After a decent-ish start, the adventures of Carol Danvers kick up several notches with surprise time travel.

Andy Hunsakerby Andy Hunsaker

Captain Marvel #2

Captain Marvel #1 debuted with a lot of fanfare, a lot of people complaining about hairdos and thong-lacking, and a lot of people excited to see Carol Danvers get her own book again. While it was sort of an odd start, featuring a dumbed-down, sexist-upped Absorbing Man (I realize I'm probably the only guy who cares about the proper characterization of Crusher Creel) and a moody story about lost and losing friends, Captain Marvel #2 kicks things up several notches by getting the new Cap out and about in new adventures.

Last time out, we saw that Carol lost her elder aviator mentor Helen Cobb, and we also got to meet her cancer-stricken roommate Tracy Burke, and we saw that artist Dexter Soy drew them to look almost exactly the same, thus causing some confusion with who's who and what's what – and neither of them looked particularly old. Soy's painted style is sometimes stellar in lending some gravitas to everything, but it seems he can't draw an old woman. Seriously, writer Kelly Sue DeConnick drops several references to Tracy being an "old lady" and Cobb being the "old woman," as if trying to remind Soy that he's supposed to be drawing old women. And yet, Burke looks to be the same age as Carol, and sometimes even has the same face, just with darker rings around her eyes. White hair in the Marvel Universe does not an elder make. Come to think of it (and this might render all my complaints moot if it somehow turns out to be the case), she looks an awful lot like former Captain Marvel (and former Quasar) Phyla-Vell. There's nothing about her character which would speak to that connection, of course, but hey, anything to try to get her back from the dead, and maybe she'll bring Moondragon while she's at it. Start a campaign – Save The Space Lesbians!
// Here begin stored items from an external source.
(** * Drowsiness-controlled car: debouncer, decision step and actuator link

    A shallow embedding of the control logic of the Python programs
    [eye_controlled_car.py], [eye_controlled_car_with_voice.py],
    [simple_sleepiness_detection.py] and [sleepiness_detection.py], and the
    properties of the debounced state machine and of the serial command
    protocol proved about it.

    Python integers are [Z]; Python floats are IEEE binary64 numbers and are
    reached through the interface [Arith], instantiated by the primitive
    floats (what the interpreter computes).  Mutable instance fields are
    threaded through a state-and-exception monad. *)

From Stdlib Require Import ZArith List Bool String Ascii Lia.
From Stdlib Require Import Floats Uint63.
Import ListNotations.

Set Implicit Arguments.
Set Warnings "-inexact-float".
Local Open Scope string_scope.
Local Open Scope list_scope.
Local Open Scope Z_scope.

(* ================================================================== *)
(** ** Numbers *)

(** The float operations the programs use.  [flit_0_21] is the literal
    [0.21]; [fltb x y] is Python's [x < y]. *)
Class Arith (F : Type) : Type := {
  fadd : F -> F -> F;
  fsub : F -> F -> F;
  fmul : F -> F -> F;
  fdiv : F -> F -> F;
  fsqrt : F -> F;
  of_int : Z -> F;
  fltb : F -> F -> bool;
  flit_0_21 : F
}.

(** Conversion of a Python int to binary64 (exact below 2^53). *)
Definition float_of_Z (z : Z) : float :=
  if z <? 0 then PrimFloat.opp (PrimFloat.of_uint63 (Uint63.of_Z (- z)))
  else PrimFloat.of_uint63 (Uint63.of_Z z).

#[export] Instance float_arith : Arith float := {|
  fadd := PrimFloat.add;
  fsub := PrimFloat.sub;
  fmul := PrimFloat.mul;
  fdiv := PrimFloat.div;
  fsqrt := PrimFloat.sqrt;
  of_int := float_of_Z;
  fltb := PrimFloat.ltb;
  flit_0_21 := 0.21%float
|}.

(* ================================================================== *)
(** ** Exceptions, state and the monad *)

(** The exceptions the embedded code can meet. *)
Inductive Exn : Type :=
| SerialException      (* raised by pyserial: open, write or flush failed *)
| PortNotOpenError     (* raised by pyserial: operation on a closed port *)
| IndexError.          (* indexing past the end of a sequence *)

(** A computation over a mutable state [S] that returns an [A] or raises;
    the state survives an exception, as the fields of a Python object do. *)
Definition M (S A : Type) : Type := S -> (Exn + A) * S.

Definition ret {S A} (a : A) : M S A := fun s => (inr a, s).

Definition bind {S A B} (c : M S A) (k : A -> M S B) : M S B :=
  fun s => match c s with
           | (inr a, s1) => k a s1
           | (inl e, s1) => (inl e, s1)
           end.

Definition raise {S A} (e : Exn) : M S A := fun s => (inl e, s).

(** [try: c  except Exception as e: h e] *)
Definition try_except {S A} (c : M S A) (h : Exn -> M S A) : M S A :=
  fun s => match c s with
           | (inr a, s1) => (inr a, s1)
           | (inl e, s1) => h e s1
           end.

(** [try: c  finally: k] *)
Definition try_finally {S A} (c : M S A) (k : M S unit) : M S A :=
  fun s => match c s with
           | (r, s1) => match k s1 with
                        | (inr _, s2) => (r, s2)
                        | (inl e, s2) => (inl e, s2)
                        end
           end.

Definition gets {S A} (f : S -> A) : M S A := fun s => (inr (f s), s).
Definition modify {S} (f : S -> S) : M S unit := fun s => (inr tt, f s).

Notation "x <- c ;; k" := (bind c (fun x => k))
  (at level 61, c at next level, right associativity).
Notation "c ;; k" := (bind c (fun _ => k))
  (at level 61, right associativity).

(** [if b: c] with no [else]. *)
Definition when {S} (b : bool) (c : M S unit) : M S unit :=
  if b then c else ret tt.

(** [for x in xs: body x] *)
Fixpoint for_each {S A} (xs : list A) (body : A -> M S unit) : M S unit :=
  match xs with
  | [] => ret tt
  | x :: rest => body x ;; for_each rest body
  end.

(** [for x in xs: ys.append(body x)], the list of the results. *)
Fixpoint for_collect {S A B} (xs : list A) (body : A -> M S B) : M S (list B) :=
  match xs with
  | [] => ret []
  | x :: rest => y <- body x ;; ys <- for_collect rest body ;; ret (y :: ys)
  end.
Lemma register_success (app app' : App) (session session' : option Z)
  (org_name name email password : string) :
  register app session org_name name email password
  = (app', session', Handled (Return (Redirect "/"))) ->
  users (store app) = []
  /\ existsb (fun o => (Organization.name o =? org_name)%string) (organizations app)
     = false
  /\ app' = mkApp
              (organizations app
               ++ [Organization.mk (next_id Organization.id (organizations app))
                     org_name])
              (seed_defaults
                 (add_user (store app)
                    (User.mk 1 (next_id Organization.id (organizations app))
                       name email ROLE_ADMIN))
                 (next_id Organization.id (organizations app)))
  /\ session' = Some 1.
Proof.
  unfold register. destruct (users (store app)) eqn:Eu; [|discriminate].
  destruct (existsb _ (organizations app)); [discriminate|].
  intros H. injection H as <- <-. repeat split.
Qed.

(** X26.  Registration is open only while there is no user.  A
    registration that succeeds logs the new user in as an admin of a newly
    created organization of the given name, which it leaves with at least
    one category and one account; from then on every registration is sent
    to the login page and changes neither the tables nor the session. *)
Theorem register_is_one_shot (app app' : App) (session session' : option Z)
  (org_name name email password : string) :
  register app session org_name name email password
  = (app', session', Handled (Return (Redirect "/"))) ->
  (exists admin org,
      get_current_user session' (store app') = Some admin
      /\ users (store app') = [admin]
      /\ User.role admin = ROLE_ADMIN
      /\ User.name admin = name /\ User.email admin = email
      /\ In org (organizations app')
      /\ ~ In org (organizations app)
      /\ Organization.name org = org_name
      /\ User.org_id admin = Organization.id org
      /\ org_categories (store app') (Organization.id org) <> []
      /\ org_accounts (store app') (Organization.id org) <> [])
  /\ (forall session2 org_name2 name2 email2 password2,
         register app' session2 org_name2 name2 email2 password2
         = (app', session2, Handled (Return (Redirect "/login")))).
Proof.
  intros H. apply register_success in H. destruct H as (Hu & Hfree & -> & ->).
  set (org_id := next_id Organization.id (organizations app)).
  set (admin := User.mk 1 org_id name email ROLE_ADMIN).
  assert (Husers : users (seed_defaults (add_user (store app) admin) org_id) = [admin]).
  { rewrite seed_defaults_users. unfold add_user. cbn [users]. now rewrite Hu. }
  split.
  - exists admin, (Organization.mk org_id org_name). cbn [store organizations].
    split; [unfold get_current_user; cbn [truthy_int Z.eqb]; rewrite Husers;
            reflexivity|].
    split; [exact Husers|].
    repeat split; try apply seed_defaults_fills.
    + apply in_or_app. right. now left.
    + intros Hin.
      assert (existsb (fun o => (Organization.name o =? org_name)%string)
                (organizations app) = true); [|congruence].
      apply existsb_exists. eexists. split; [exact Hin|].
      cbn [Organization.name]. apply String.eqb_refl.
  - intros. unfold register. cbn [store]. rewrite Husers. reflexivity.
Qed.
(** * Fan-in cones over a netlist: a shallow embedding of [kernel/algo.h]

    The development follows the header top to bottom: the [Netlist] index and
    its construction ([setup_netlist]), the bit iterator
    ([NetlistConeWireIter], with [next_sig_in_dag] and [operator++]), the cell
    iterator built on top of it ([NetlistConeCellIter]) and the two entry
    points [cone] and [cell_cone].

    What the header takes from [kernel/rtlil.h], [kernel/sigtools.h] and
    [kernel/celltypes.h] is a parameter of the development: the type of
    signal bits with its [operator<], the addresses of cells, identifiers,
    the [SigMap] and the [CellTypes] queries. *)

From stdpp Require Import base gmap sets list strings relations.
From stdpp Require Import sorting.
From Stdlib Require Ascii.
Import Ascii.AsciiSyntax.
Delimit Scope char_scope with char.

(** ** Outcomes of the partial operations

    [dict::at] throws [std::out_of_range] on a missing key; dereferencing or
    incrementing the past-the-end iterator of a [std::set] is undefined
    behaviour.  Both are made explicit.  [OutOfFuel] is the only artefact of
    the embedding: the [while] loops of the header are run with a step
    budget, and the theorems below show that the budget computed from the
    index is never exhausted. *)
Inductive error : Type :=
  | OutOfRange
  | UndefinedBehaviour
  | OutOfFuel.

Inductive res (A : Type) : Type :=
  | Ok (a : A)
  | Err (e : error).
Arguments Ok {A} a.
Arguments Err {A} e.

#[global] Instance error_eq_dec : EqDecision error.
Proof. solve_decision. Defined.

Section Algo.
(** [RTLIL::SigBit], [RTLIL::Cell *] and [RTLIL::IdString]. *)
Context {SigBit CellPtr IdString : Type}.
Context `{Countable SigBit, Countable CellPtr, Inhabited SigBit}.

(** [SigBit::operator<], the order of every [std::set<RTLIL::SigBit>]. *)
Variable SigBit_lt : SigBit → SigBit → bool.

(** [RTLIL::SigSpec], as the vector [to_sigbit_vector()] unpacks it to. *)
Definition SigSpec : Type := list SigBit.

(** A cell as [setup_netlist] reads it: its address, [cell->type] and
    [cell->connections()] in the dict's enumeration order. *)
Record Cell : Type := mkCell {
  self : CellPtr;
  type : IdString;
  connections : list (IdString * SigSpec)
}.

(** [RTLIL::Module], reduced to [module->cells()] in enumeration order. *)
Record Module : Type := mkModule {
  cells : list Cell
}.

(** The two queries of [CellTypes] that the header calls. *)
Record CellTypes : Type := mkCellTypes {
  cell_known : IdString → bool;
  cell_output : IdString → IdString → bool
}.

(** ** [std::set<RTLIL::SigBit>]

    A set is the list of its elements in iteration order, that is
    increasing for [operator<]; [insert] keeps the first of two
    equivalent elements. *)
Fixpoint set_insert (x : SigBit) (s : list SigBit) : list SigBit :=
  match s with
  | [] => [x]
  | y :: s' =>
      if SigBit_lt x y then x :: s
      else if SigBit_lt y x then y :: set_insert x s'
      else s
  end.

(** [s.insert(bits.begin(), bits.end())] *)
Definition set_insert_range (bits : list SigBit) (s : list SigBit) : list SigBit :=
  fold_left (λ acc b, set_insert b acc) bits s.

(** ** [struct Netlist] *)
Record Netlist : Type := mkNetlist {
  module : Module;
  sigmap : SigBit → SigBit;
  sigbit_driver_map : gmap SigBit CellPtr;
  cell_inputs_map : gmap CellPtr (list SigBit)
}.

Definition set_cell_inputs (net : Netlist) (c : CellPtr) (inputs : list SigBit) : Netlist :=
  mkNetlist (module net) (sigmap net) (sigbit_driver_map net)
            (<[c := inputs]> (cell_inputs_map net)).

Definition set_sigbit_driver (net : Netlist) (bit : SigBit) (c : CellPtr) : Netlist :=
  mkNetlist (module net) (sigmap net) (<[bit := c]> (sigbit_driver_map net))
            (cell_inputs_map net).

(** The loop over [cell->connections()]: the pair [(inputs, outputs)]
    after all ports have been sorted into one of the two sets. *)
Definition sort_port (ct : CellTypes) (sm : SigBit → SigBit) (ty : IdString)
    (acc : list SigBit * list SigBit) (port : IdString * SigSpec) : list SigBit * list SigBit :=
  let bits := sm <$> port.2 in
  if cell_output ct ty port.1
  then (acc.1, set_insert_range bits acc.2)
  else (set_insert_range bits acc.1, acc.2).

Definition cell_ports (ct : CellTypes) (sm : SigBit → SigBit) (cell : Cell)
    : list SigBit * list SigBit :=
  fold_left (sort_port ct sm (type cell)) (connections cell) ([], []).

(** The body of the loop over [module->cells()]. *)
Definition setup_cell (ct : CellTypes) (net : Netlist) (cell : Cell) : Netlist :=
  if cell_known ct (type cell) then
    let io := cell_ports ct (sigmap net) cell in
    fold_left (λ n bit, set_sigbit_driver n bit (self cell)) io.2
              (set_cell_inputs net (self cell) io.1)
  else net.
(** X11.  Whatever [validate_search_params] returns is well formed: a
    date key is present exactly when its argument was truthy, and then
    it holds a datetime; the limit key is present exactly when a limit
    was given, and then it lies between 1 and 1000; and when both
    dates are present, [start > end] is false as Python orders the
    two datetimes. *)
Theorem validate_result_well_formed (start_date end_date : DateInput)
  (limit : LimitArg) (p : SearchParams) :
  validate_search_params parse start_date end_date limit = Ok p ->
  (p_start_date p = None <-> truthy_date start_date = false)
  /\ (p_end_date p = None <-> truthy_date end_date = false)
  /\ (forall v, p_start_date p = Some v -> exists d, v = Some d)
  /\ (forall v, p_end_date p = Some v -> exists d, v = Some d)
  /\ (p_limit p = None <-> limit = LNone)
  /\ (forall v, p_limit p = Some v -> 1 <= int_value v <= 1000)
  /\ (forall s e,
         get_date (p_start_date p) = Some s ->
         get_date (p_end_date p) = Some e ->
         datetime_gt s e = Ok false).
Proof.
  intro V. rewrite validate_limit_last in V.
  destruct (validate_search_params parse start_date end_date LNone)
    as [p0|e0] eqn:V0; [|discriminate V].
  cbn [and_then] in V.
  assert (Dates :
            (p_start_date p0 = None <-> truthy_date start_date = false)
            /\ (p_end_date p0 = None <-> truthy_date end_date = false)
            /\ (forall v, p_start_date p0 = Some v -> exists d, v = Some d)
            /\ (forall v, p_end_date p0 = Some v -> exists d, v = Some d)
            /\ p_limit p0 = None
            /\ (forall s e,
                   get_date (p_start_date p0) = Some s ->
                   get_date (p_end_date p0) = Some e ->
                   datetime_gt s e = Ok false)).
  { clear V. unfold validate_search_params in V0.
    unfold set_start_date, set_end_date in V0.
    destruct (truthy_date start_date) eqn:Ts;
      destruct (truthy_date end_date) eqn:Te.
    - destruct (validate_date parse start_date) as [vs|] eqn:Vs;
        [|discriminate V0].
      cbn [and_then p_end_date p_limit empty_params p_start_date] in V0.
      destruct (validate_date parse end_date) as [ve|] eqn:Ve;
        [|discriminate V0].
      cbn [and_then] in V0.
      destruct (validate_date_of_truthy _ _ Ts Vs) as [ds ->].
      destruct (validate_date_of_truthy _ _ Te Ve) as [de ->].
      unfold check_order in V0. cbn [get_date p_start_date p_end_date] in V0.
      destruct (datetime_gt ds de) as [[|]|] eqn:G; try discriminate V0.
      cbn [set_limit] in V0. injection V0 as <-.
      cbn [p_start_date p_end_date p_limit get_date].
      repeat split; settle_options.
    - destruct (validate_date parse start_date) as [vs|] eqn:Vs;
        [|discriminate V0].
      cbn in V0. destruct vs; injection V0 as <-;
        cbn [p_start_date p_end_date p_limit get_date];
        destruct (validate_date_of_truthy _ _ Ts Vs) as [ds Hd];
        repeat split; settle_options.
    - cbn [and_then p_end_date p_limit empty_params p_start_date] in V0.
      destruct (validate_date parse end_date) as [ve|] eqn:Ve;
        [|discriminate V0].
      cbn in V0. injection V0 as <-.
      cbn [p_start_date p_end_date p_limit get_date].
      destruct (validate_date_of_truthy _ _ Te Ve) as [de Hd].
      repeat split; settle_options.
    - cbn in V0. injection V0 as <-.
      cbn [p_start_date p_end_date p_limit get_date empty_params].
      repeat split; settle_options. }
  destruct Dates as (D1 & D2 & D3 & D4 & D5 & D6).
  assert (Same : p_start_date p = p_start_date p0
                 /\ p_end_date p = p_end_date p0
                 /\ (p_limit p = None <-> limit = LNone)
                 /\ (forall v, p_limit p = Some v ->
                               1 <= int_value v <= 1000)).
  { unfold set_limit in V.
    destruct limit as [|z|b|q|t]; try discriminate V.
    - injection V as <-. rewrite D5.
      split; [reflexivity|]. split; [reflexivity|].
      split; [tauto|]. intros v Hv. discriminate Hv.
    - destruct (int_value (IInt z) <=? 0) eqn:E; [discriminate V|].
      apply Z.leb_gt in E. injection V as <-.
      cbn [p_start_date p_end_date p_limit].
      split; [reflexivity|]. split; [reflexivity|].
      split; [split; discriminate|].
      intros v Hv. injection Hv as <-. apply py_min_1000_range. exact E.
    - destruct (int_value (IBool b) <=? 0) eqn:E; [discriminate V|].
      apply Z.leb_gt in E. injection V as <-.
      cbn [p_start_date p_end_date p_limit].
      split; [reflexivity|]. split; [reflexivity|].
      split; [split; discriminate|].
      intros v Hv. injection Hv as <-. apply py_min_1000_range. exact E. }
  destruct Same as (S1 & S2 & S3 & S4).
  rewrite S1, S2.
  split; [exact D1|]. split; [exact D2|]. split; [exact D3|].
  split; [exact D4|]. split; [exact S3|]. split; [exact S4|exact D6].
Qed.

(** X12.  When one of the two resolved dates is naive and the other
    aware, the comparison of the validator raises [TypeError], not
    the [ValueError] its other checks raise. *)
Theorem validate_mixed_awareness (start_date end_date : DateInput)
  (s e : datetime) (limit : LimitArg) :
  (forall d, parse "" <> Ok d) ->
  resolves_to parse start_date s ->
  resolves_to parse end_date e ->
  (utcoffset s = None /\ utcoffset e <> None)
  \/ (utcoffset s <> None /\ utcoffset e = None) ->
  validate_search_params parse start_date end_date limit = Raise TypeError.
Proof.
  intros Hempty Hs He Hmix.
  destruct (resolves_truthy parse start_date s Hempty Hs) as [Ts Vs].
  destruct (resolves_truthy parse end_date e Hempty He) as [Te Ve].
  unfold validate_search_params, set_start_date, set_end_date.
  rewrite Ts, Vs. cbn [and_then]. rewrite Te, Ve. cbn [and_then].
  unfold check_order. cbn [get_date p_start_date p_end_date].
  unfold datetime_gt, same_tzinfo, utcoffset in *.
  destruct (tzinfo s), (tzinfo e); cbn [option_map] in *;
    destruct Hmix as [[A B]|[A B]]; try congruence; reflexivity.
Qed.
But I digress. Aside from Soy's apparent inability to render age and the curious decision to have Carol sport a jagged slicked-back mullet-look, it's a pretty cool issue. Carol is trying to prove Cobb could set a record she was denied recognition for in her same dinged-up T6 plane, but her competitive nature gets the better of her, and she tries to one-up it. That seems to be the crucial mistake that somehow sends her back in time, dumping her into the midst of a firefight between the Japanese and "The Womens Air Service Pilots Banshee Squad Class of 1943!"

Yes, World War II and a squad of lady pilot badasses. A little contrived, sure, but there ain't nothin' wrong with a squad of lady pilot badasses from World War II.

It's made all the more fun by Carol having an inner debate about the "butterfly effect" and what it even is and what she's not supposed to do to the timestream and how much it is not her kind of problem. "You can't blast it, punch it, outrun it or throw it into space. Time travel is a Reed Richards problem." So it's no surprise she eventually decides to throw the half-remembered protocols out the window and start super-hitting spaceship-things that are jerks, history be damned.

It's fun. It's cool. Soy's art, again, is very hit or miss – sometimes cool, sometimes excessively murky – but it's a good time to be had here with Captain Marvel. I'm stickin' with it.